Berlin - Es ist anfangs ein oft unmerkliches Leiden – und doch tötet es: Die Herzinsuffizienz betrifft 2,5 Millionen Deutsche und ist eine der häufigsten Todesursachen. Rund 50.000 Menschen sterben im Jahr an der chronischen Herzschwäche. Das könnte mit einer frühzeitigen Diagnose sowie einer guten Therapie oft verhindert werden. „Wenn Patienten medikamentös gut eingestellt ist, können sie nahezu normal weiterleben und auch alt werden“, sagt Prof. Dr. Sebastian Kelle vom Deutschen Herzzentrum Berlin (DHZB). Der Kardiologe leitet das Projekt HerzCheck, das eine frühe Diagnose der Herzschwäche auch auf dem Land erleichtern soll.

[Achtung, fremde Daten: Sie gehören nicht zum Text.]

(** The runner's input changes quietly, and the channel may lose a message without data. *)
Lemma quiet_input x y w :
  execution_inv x -> input_flow x -> input_quiet w (input_state (runner x)) (input_state (runner y)) ->
  (finished (runner y) = false -> finished (runner x) = false) ->
  peer y = peer x -> given y = given x -> taken y = taken x ++ w ->
  input_in_flight (to_runner y) = input_in_flight (to_runner x) -> input_flow y.
Proof.
  intros Hx Hfl [_ Hpe Hcl Hb Hrq] Hf Hp Hg Ht Hc. pose proof Hfl as [Hpre Hex Hdone].
  pose proof Hx as [[[Hr _ _ _] _ _] _ _ Ho]. pose proof (inv_input _ Hr) as [_ _ _ Hok Hreq _].
  assert (Hacc : i_closed (input_state (runner y)) = false -> accepted y = accepted x).
  { intros E. unfold accepted. rewrite Ht. destruct Hb as [-> |(_ & _ & ?)]; [|congruence].
    by rewrite <- app_assoc. }
  split; rewrite ?Hp, ?Hg, ?Hc.
  - unfold accepted in *. rewrite Ht. destruct Hb as [Hb|(-> & -> & _)].
    + rewrite <- app_assoc, <- Hb. done.
    + rewrite !app_nil_r. etrans; [|exact Hpre]. by apply prefix_app_r.
  - intros [E1 E2]. rewrite Hacc by done. apply Hex. split.
    + destruct (i_closed (input_state (runner x))); [by rewrite Hcl in E1|done].
    + rewrite Hpe in E2. destruct E2; auto.
  - intros H. rewrite Ht. destruct (Hrq H) as [H'|(H1 & H2 & H3)].
    + destruct (Hdone H') as [Hd ?]. split; [|done]. rewrite (Hok (Hreq H')) in Hb.
      destruct Hb as [Hb|[-> _]]; [symmetry in Hb; apply app_eq_nil in Hb as [-> _]|]; by rewrite app_nil_r.
    + pose proof (peer_ended_sent _ Ho H1). split; [|done].
      rewrite (ended_all x) by (auto; by apply (or_in_got _ Ho)). unfold accepted. by rewrite H3.
Qed.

Das Problem: Die Herzschwäche (Herzinsuffizienz) kann am besten mittels der Magnetresonanztomographie (MRT) festgestellt werden. Die Geräte sind in Anschaffung und Unterhalt allerdings sehr teuer. Zudem braucht man medizinisches Fachpersonal sowie spezialisierte Ärzte zur Durchführung der MRT-Untersuchung und für den Befund. Hinzu kommt: Die gesetzlichen Krankenkassen übernehmen die Untersuchungskosten für ein Herz-MRT nicht.